The lines of the records that include "then" should all be copied.

Segment Open

(** The state in which the first process calls [init_usertable]: a file system in
    order, an inode cache with room, and /passwd, which is inode [i]. *)
Record starting (s : fs S) (V : Z -> list Z) (i : Z) : Prop := {
  bo_new : utable_initialized (f_ut s) = false;
  bo_layout : layout_ok (f_sb s) (mkTx 1 home);
  bo_holds : holds s (mkTx 0 home) V ∅ ∅;
  bo_tree : tree_ok (f_sb s) V;
  bo_root : live (f_sb s) V ROOTINO /\ d_nlink (disk_inode (f_sb s) V ROOTINO) ≠ 0;
  bo_cache : cache (f_sb s) V ∅ no_ref (f_icache s) (f_icache s);
  bo_room : exists j1 j2 x1 x2, j1 ≠ j2 /\ f_icache s !! j1 = Some x1 /\ f_icache s !! j2 = Some x2 /\ i_ref x1 = 0 /\ i_ref x2 = 0;
  bo_name : resolve (f_sb s) V (f_cur s) false ROOTINO (elems passwd_path) = Some i }.

Lemma passwd_bytes_read u : storable u -> zlen (passwd_bytes u) = passwd_size
  /\ get_le 4 0 (slice 0 4 (passwd_bytes u)) = next_uid u /\ read_utable (slice 4 (Z.to_nat sizeof_utable) (passwd_bytes u)) = utable u.
Proof.
  intros (Hl & Hwf & Hn). destruct (read_utable_bytes (utable u) Hl Hwf) as [Hz Hrd]. unfold passwd_bytes. set (nb := le_bytes 4 (next_uid u)).
  assert (Hnl : length nb = 4%nat) by apply length_le_bytes. assert (Hsl : slice 0 4 (nb ++ utable_bytes (utable u)) = nb) by (by apply slice_app_l).
  split_and!.
  - unfold zlen in *. rewrite length_app, Hnl. unfold passwd_size. lia.
  - rewrite Hsl. unfold get_le, slice. rewrite drop_0, take_ge by lia. by apply le_val_bytes.
  - replace (slice 4 (Z.to_nat sizeof_utable) (nb ++ utable_bytes (utable u))) with (utable_bytes (utable u)); [done|].
    rewrite <- Hnl at 1. rewrite <- (Nat.add_0_r (length nb)), slice_app_r. unfold slice. rewrite drop_0, take_ge; [done|]. unfold zlen in Hz. lia.
Qed.

(** The part of [init_usertable] after the name is found, on the entry [k]. *)
Definition load_usertable (ip : nat) (old : Z) : M (fs S) nat :=
  ilock ip ;;;
  a <- readi devsw_read ip 0 4 ;;
  on_ut (modify (set_next_uid (if fst a =? 4 then get_le 4 0 (snd a) else old))) ;;;
  if negb (fst a =? 4) then panic "failed to initialize user table!"
  else
    b <- readi devsw_read ip 4 sizeof_utable ;;
    if negb (fst b =? sizeof_utable) then panic "failed to initialize user table!"
    else on_ut (modify (set_utable (read_utable (snd b)))) ;;; ret ip.

Lemma load_usertable_wp s sb V f ic i u k x old (Q : nat -> fs S -> Prop) : layout_ok sb (mkTx 1 home) -> f_sb s = sb -> holds s (mkTx 1 home) V ∅ ∅ ->
  cache sb V ∅ f ic (f_icache s) -> f_icache s !! k = Some x -> 0 < i_ref x -> i_inum x = i ->
  file_ok sb V (disk_inode sb V i) -> d_type (disk_inode sb V i) = T_FILE -> file_bytes V (disk_inode sb V i) = passwd_bytes u -> storable u ->
  (forall s' ic2, f_sb s' = sb -> f_cur s' = f_cur s -> holds s' (mkTx 1 home) V ∅ ∅ -> f_icache s' = ic2 -> cache sb V {[k]} f ic ic2 ->
     ic2 !! k = Some (locked_inode sb V (c_pid (f_cur s)) i (i_ref x)) -> f_ut s' = set_utable (utable u) (set_next_uid (next_uid u) (f_ut s)) -> Q k s') ->
  wp (load_usertable k old) Q s.
Proof.
  intros Hly Hsb Hh Hca Hx Hr Hi Hok Hty Hby Hsto HQ. destruct (passwd_bytes_read u Hsto) as (Hz & Hrn & Hrt). set (d := disk_inode sb V i) in *.
  assert (Hsz : d_size d = 364).
  { change 364 with passwd_size. rewrite <- Hz, <- Hby. unfold file_bytes, zlen. rewrite length_fmap, length_seqZ. pose proof (fo_size _ _ _ Hok). lia. }
  assert (Hroom : room ∅ ∅ 0) by (split; [rewrite size_empty; vm_compute; lia|rewrite map_size_empty; lia]).
  destruct (so_use _ _ _ _ _ (ca_slot _ _ _ _ _ _ Hca _ _ Hx) Hr) as [_ [Hin _]].
  unfold load_usertable. apply wp_bind. eapply (ilock_wp (mkTx 1 home) sb V ∅ Hly Hroom); [exact Hca|apply not_elem_of_empty|exact Hx|done|done|exact Hh|].
  intros t2 ic2 Hca2 Hk2 _ Hh2. rewrite lock_one in Hca2. rewrite Hi in Hk2, Hin. set (lx := locked_inode _ _ _ i _) in Hk2. pose proof (lookup_lt_Some _ _ _ Hk2) as Hkl.
  assert (Hset : <[k := set_d d lx]> ic2 = ic2) by (by apply list_insert_id). assert (Hty' : d_type d ≠ T_DEV) by (by rewrite Hty).
  apply wp_bind. eapply wp_mono.
  { apply (readi_wp (mkTx 1 home) sb Hly ic2 (f_ut s) (f_cur s) k lx Hkl eq_refl Hin devsw_read devsw_write _ d V ∅ 0 4); try done; lia. }
  intros a s3 [[E1 E2 E3 E4 Hh3] ->]. rewrite Hset in E2. rewrite Hsz. change (4 `min` (364 - 0)) with 4. cbn [fst snd]. change (4 =? 4) with true. cbn [negb]. cbv iota.
  change (Z.to_nat 0) with 0%nat. change (Z.to_nat 4) with 4%nat. rewrite Hby, Hrn. apply wp_bind, wp_on_ut. eapply wp_modify. rewrite E3.
  apply wp_bind. eapply wp_mono.
  { apply (readi_wp (mkTx 1 home) sb Hly ic2 (set_next_uid (next_uid u) (f_ut s)) (f_cur s) k lx Hkl eq_refl Hin devsw_read devsw_write _ d V ∅ 4 sizeof_utable); try done.
    - by split; cbn [with_ut f_sb f_icache f_ut f_cur]; rewrite ?Hset.
    - lia. }
  intros b s4 [[G1 G2 G3 G4 Hh4] ->]. rewrite Hset in G2. rewrite Hsz. change (sizeof_utable `min` (364 - 4)) with sizeof_utable. cbn [fst snd].
  rewrite Z.eqb_refl. cbn [negb]. change (Z.to_nat 4) with 4%nat. rewrite Hby, Hrt. apply wp_bind, wp_on_ut. eapply wp_modify. apply wp_ret.
  apply (HQ _ ic2); cbn [with_ut f_sb f_icache f_ut f_cur]; try done. by rewrite G3.
Qed.
(* ===== verification/LockOrder.v ===== *)
(** * Two locks taken in both orders: [fstat] and [addUser]

    [filestat] locks an inode and then, in [stati], the user table; [add_user] locks
    the table and then, in [export_usertable], the inode of /passwd.  The two can
    wait for each other for ever. *)

From S2P Require Import Prelude KMonad CString Params Bio BioSpec Log LogSpec Crash LogOps Users Store Fs Kalloc Vm Proc Pipe Kern Sysfile Passwd FsSpec FileSpec Dinode Content ReadWrite Paths ICache Dirs Names Tree Create Access Accounts FileIO.

Section LockOrder.
Context {S : Type} `{TxStore S}.
Context (devsw_write : Z -> option (nat -> list Z -> Z -> M (fs S) Z)) (home : Z -> bool).

(** Process [a] runs. *)
Definition run_as (a : nat) (k : kern S) : kern S := mkKern (k_fs k) (k_mem k) (k_pt k) (k_ftable k) (k_pipes k) a (k_ticks k).

Lemma sleeps_on_fs {A} (m : M (fs S) A) (Q : kern S -> Prop) k p : procs (k_pt k) !! k_cur k = Some p ->
  sleeps m (fun t => Q (with_fs t k)) (set_cur (cur_of p) (k_fs k)) -> sleeps (on_fs m) Q k.
Proof using.
  intros Hp Hm. unfold on_fs. apply sleeps_after. unfold wp, myproc. rewrite Hp. cbn. by apply sleeps_lift.
Qed.

Lemma lock_utable_sleeps pid l (Q : utab -> Prop) u : utable_lock u = l -> sl_locked l ≠ 0 -> Q u -> sleeps (lock_utable pid) Q u.
Proof using. intros <- Hl HQ. exists u. split; [|done]. unfold lock_utable, bind, gets, id, acquiresleep. by rewrite (proj2 (Z.eqb_neq _ _) Hl). Qed.

(** [filestat] of an unlocked inode while somebody has the table: it sleeps with the
    inode locked. *)
Lemma filestat_sleeps (k : kern S) V f fe x p l (Q : kern S -> Prop) : layout_ok (f_sb (k_fs k)) (mkTx 1 home) -> holds (k_fs k) (mkTx 0 home) V ∅ ∅ ->
  cache (f_sb (k_fs k)) V ∅ no_ref (f_icache (k_fs k)) (f_icache (k_fs k)) -> f_icache (k_fs k) !! fl_ip fe = Some x -> 0 < i_ref x ->
  procs (k_pt k) !! k_cur k = Some p -> k_ftable k !! f = Some fe -> fl_type fe = FD_INODE -> utable_lock (f_ut (k_fs k)) = l -> sl_locked l ≠ 0 ->
  (forall t ic2, ic2 !! fl_ip fe = Some (locked_inode (f_sb (k_fs k)) V (p_pid p) (i_inum x) (i_ref x)) ->
     holds (put_store t (put_ic ic2 (k_fs k))) (mkTx 0 home) V ∅ ∅ -> Q (with_fs (put_store t (put_ic ic2 (set_cur (cur_of p) (k_fs k)))) k)) ->
  sleeps (filestat f) Q k.
Proof using.
  intros Hly Hh Hca Hx Hr Hp Hf Ht Hl Hl0 HQ. unfold filestat. apply sleeps_after. eapply wp_get_file; [exact Hf|]. rewrite bool_decide_true by done.
  assert (Hly0 : layout_ok (f_sb (k_fs k)) (mkTx 0 home)) by (destruct Hly; by split).
  apply sleeps_after. eapply wp_on_fs; [exact Hp|]. eapply (ilock_wp (mkTx 0 home) (f_sb (k_fs k)) V ∅ Hly0 ltac:(split; [rewrite size_empty; vm_compute; lia|rewrite map_size_empty; lia]));
    [exact Hca|apply not_elem_of_empty|exact Hx|exact Hr|done|exact Hh|].
  intros t ic2 _ Hk2 _ Hh2. apply sleeps_at. eapply sleeps_on_fs; [exact Hp|]. unfold stati. apply sleeps_after. eapply wp_get_inode; [exact Hk2|].
  apply sleeps_after, wp_gets. apply sleeps_at. apply sleeps_lift. unfold get_username_with_uid. apply sleeps_at. eapply lock_utable_sleeps; [exact Hl|done|].
  exact (HQ t ic2 Hk2 Hh2).
Qed.

(** The rest of [add_user] while somebody has the inode of /passwd: it sleeps with the
    table locked and the account in it. *)
Lemma add_locked_sleeps (s : fs S) V ip x l username passwd (Q : fs S -> Prop) : ut_ok (f_ut s) -> can_add (f_ut s) username passwd ->
  c_string username -> c_string passwd -> next_uid (f_ut s) + 1 < 4294967296 -> utable_lock (f_ut s) = l -> utable_ip (f_ut s) = Some ip ->
  holds s (mkTx 0 home) V ∅ ∅ -> f_icache s !! ip = Some x -> 0 < i_ref x -> sl_locked (i_lock x) ≠ 0 ->
  (forall t u1, utable_lock u1 = l -> Q (put_store t (with_ut u1 s))) ->
  sleeps (add_locked devsw_write username passwd) Q s.
Proof using.
  intros Hok (Hvn & Hvp & Hnew & v0 & Hv0 & Hu0) [Hn Hbn] [Hp Hbp] Hmax Hl Hip Hh Hx Hr Hxl HQ. unfold add_locked. apply sleeps_after, wp_gets.
  destruct (find_slot_spec username (readable_terminated _ _ Hn) (utable (f_ut s)) 0 None (ut_wf _ Hok)) as (r & Hfs & Hsp).
  rewrite (valid_cstrn username) in Hsp by done. apply sleeps_after. eapply wp_from_opt; [exact Hfs|]. destruct r as [[]|e].
  { destruct Hsp as (v & Hv & Hu & Hnm). by destruct (Hnew v Hv Hu). }
  destruct Hsp as [_ [[_ Hall]|(j & v & -> & Hj & Hj0)]]; [by rewrite (Hall _ Hv0) in Hu0|].
  cbn [Nat.add]. apply sleeps_after, wp_on_ut. eapply wp_mono.
  { apply (fill_slot_spec (f_ut s) j v username passwd); try done; try by apply readable_terminated. by rewrite (valid_cstrn username). }
  intros [] u1 (_ & _ & _ & El & Ei & _). apply sleeps_at. unfold export_usertable. apply sleeps_after.
  eapply wp_begin_op; [exact Hh|]. intros t _. apply sleeps_after, wp_gets. cbn [put_store with_ut f_ut]. rewrite Ei, Hip.
  apply sleeps_at. eapply ilock_sleeps; [exact Hx|done|done|]. apply HQ. by rewrite El.
Qed.

(** Up to the lock of the table, which is free, [add_user] changes nothing. *)
Lemma add_user_locks (s : fs S) username passwd : valid_len username = true -> valid_len passwd = true -> c_string username -> c_string passwd -> free_ut (f_ut s) ->
  add_user devsw_write username passwd s = add_locked devsw_write username passwd (with_ut (set_ut_lock (mkSleeplock 1 (c_pid (f_cur s))) (f_ut s)) s).
Proof using.
  intros Hvn Hvp [Hn _] [Hp _] Hfr. unfold add_user. rewrite is_valid_username_spec, is_valid_passwd_spec, Hvn, Hvp by done.
  rewrite !(bind_Ok (from_opt (Some true)) _ _ _ _ eq_refl). cbn [negb orb].
  rewrite (bind_Ok (gets f_cur) _ _ _ _ eq_refl). unfold bind at 1. unfold on_ut, lift, lock_utable, bind, gets, id, acquiresleep. by rewrite Hfr.
Qed.
End LockOrder.

(** C28: [fstat] on /passwd and [addUser] can wait for each other for ever.  Process
    [a] enters [add_user] and locks the table; process [b] calls [filestat] on an
    open /passwd, locks the inode, and sleeps on the table; then [a] goes on, and
    sleeps on the inode.  Each holds what the other waits for, and a process that
    tries its lock again sleeps again. *)
Theorem fstat_adduser_deadlock {S} `{TxStore S} devsw_write home (k : kern S) V ip i a pa b pb f fe username passwd :
  accounts_ok home (k_fs k) V ip i -> call_ok (AddUser username passwd) (f_ut (k_fs k)) -> can_add (f_ut (k_fs k)) username passwd ->
  procs (k_pt k) !! a = Some pa -> procs (k_pt k) !! b = Some pb -> k_ftable k !! f = Some fe -> fl_type fe = FD_INODE -> fl_ip fe = ip ->
  exists k1 k2 k3, on_fs (add_user devsw_write username passwd) (run_as a k) = on_fs (add_locked devsw_write username passwd) k1
    /\ k_cur k1 = a /\ utable_lock (f_ut (k_fs k1)) = mkSleeplock 1 (p_pid pa)
    /\ filestat f (run_as b k1) = Halt asleep_stop k2
    /\ on_fs (add_locked devsw_write username passwd) (run_as a k2) = Halt asleep_stop k3
    /\ utable_lock (f_ut (k_fs k3)) = mkSleeplock 1 (p_pid pa)
    /\ (exists x, f_icache (k_fs k3) !! ip = Some x /\ i_lock x = mkSleeplock 1 (p_pid pb))
    /\ halted_with asleep_stop (on_fs (on_ut (lock_utable (p_pid pb))) (run_as b k3)) = true
    /\ halted_with asleep_stop (on_fs (ilock ip) (run_as a k3)) = true.
Proof.
  intros [[P1 P2 P3 (x & Hx & Hr & Hi) _ _ _] _ Hut Hfr Hip _] (Hn & Hp & Hmax) Hcan Ha Hb Hf Hft <-. pose proof Hcan as (Hvn & Hvp & _).
  set (l := mkSleeplock 1 (p_pid pa)). set (s1 := with_ut (set_ut_lock l (f_ut (k_fs k))) (set_cur (cur_of pa) (k_fs k))).
  set (k1 := with_fs s1 (run_as a k)). exists k1.
  destruct (filestat_sleeps home (run_as b k1) V f fe x pb l (fun k2 => exists t ic2, ic2 !! fl_ip fe = Some (locked_inode (f_sb (k_fs k)) V (p_pid pb) (i_inum x) (i_ref x))
    /\ holds (put_store t (put_ic ic2 s1)) (mkTx 0 home) V ∅ ∅ /\ k2 = with_fs (put_store t (put_ic ic2 (set_cur (cur_of pb) s1))) (run_as b k1))) as (k2 & E2 & t & ic2 & Hk2 & Hh2 & ->); try done.
  { intros t ic2 Hk2 Hh2. by exists t, ic2. }
  set (k2 := with_fs _ (run_as b k1)) in *. exists k2.
  destruct (sleeps_on_fs (add_locked devsw_write username passwd) (fun k3 => exists t3 u1, utable_lock u1 = l /\
    k3 = with_fs (put_store t3 (with_ut u1 (set_cur (cur_of pa) (k_fs k2)))) (run_as a k2)) (run_as a k2) pa Ha) as (k3 & E3 & t3 & u1 & El & ->).
  { eapply (add_locked_sleeps devsw_write home _ V (fl_ip fe) _ l); try done.
    - by apply ut_ok_lock.
    - intros t3 u1 El. by exists t3, u1. }
  eexists. split; [|split; [done|split; [done|split; [exact E2|split; [exact E3|split; [exact El|split; [by eexists|]]]]]]].
  - unfold on_fs, bind, myproc, lift. cbn [run_as k_pt k_cur k_fs k1 with_fs]. rewrite Ha. cbn. rewrite add_user_locks by done. reflexivity.
  - cbn [halted_with]. split.
    + destruct (sleeps_on_fs (on_ut (lock_utable (p_pid pb))) (fun _ => True) (run_as b (with_fs (put_store t3 (with_ut u1 (set_cur (cur_of pa) (k_fs k2)))) (run_as a k2))) pb Hb) as (? & E & _); [|by rewrite E].
      apply sleeps_lift. eapply lock_utable_sleeps; [exact El|done|done].
    + destruct (sleeps_on_fs (ilock (fl_ip fe)) (fun _ => True) (run_as a (with_fs (put_store t3 (with_ut u1 (set_cur (cur_of pa) (k_fs k2)))) (run_as a k2))) pa Ha) as (? & E & _); [|by rewrite E].
      eapply ilock_sleeps; [exact Hk2|done|done|done].
Qed.

(** Root adds "bob" in process 7 while process 8 calls fstat on an open /passwd. *)
Definition pw_kern : kern Log.store :=
  let p := demo_proc ROOT_UID in
  let q := mkProc (p_sz p) (p_pgdir p) (p_kstack p) RUNNABLE 8 (p_parent p) (p_tf p) None false (p_ofile p) (p_cwd p) (p_name p) 5 in
  mkKern pw_fs (mkKmem demo_mem 0 0) (mkPtab (init_proc :: p :: q :: replicate 61 free_proc) 9 0) [mkFile FD_INODE 1 true false 0 3 0] ∅ 1 0.

Lemma fstat_adduser_deadlock_witness : exists k1 k2, k_cur k1 = 1%nat /\ filestat 0 (run_as 2 k1) = Halt asleep_stop k2
  /\ exists k3, on_fs (add_locked (fun _ => None) s_bob s_pass) (run_as 1 k2) = Halt asleep_stop k3.
Proof.
  destruct (fstat_adduser_deadlock (fun _ => None) pw_home pw_kern (dread pw_disk) 3 2 1 _ 2 _ 0 _ s_bob s_pass pw_accounts bob_call_ok bob_can_add
    eq_refl eq_refl eq_refl eq_refl eq_refl) as (k1 & k2 & k3 & _ & H1 & _ & H2 & H3 & _).
  exists k1, k2. split; [exact H1|]. split; [exact H2|]. exists k3. exact H3.
Defined.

Segment Closed

_RESULT OF THE EXERCISE_:
  on_ut (modify (set_next_uid (if fst a =? 4 then get_le 4 0 (snd a) else old))) ;;;
  if negb (fst a =? 4) then panic "failed to initialize user table!"
    if negb (fst b =? sizeof_utable) then panic "failed to initialize user table!"
    [filestat] locks an inode and then, in [stati], the user table; [add_user] locks
    the table and then, in [export_usertable], the inode of /passwd.  The two can
    open /passwd, locks the inode, and sleeps on the table; then [a] goes on, and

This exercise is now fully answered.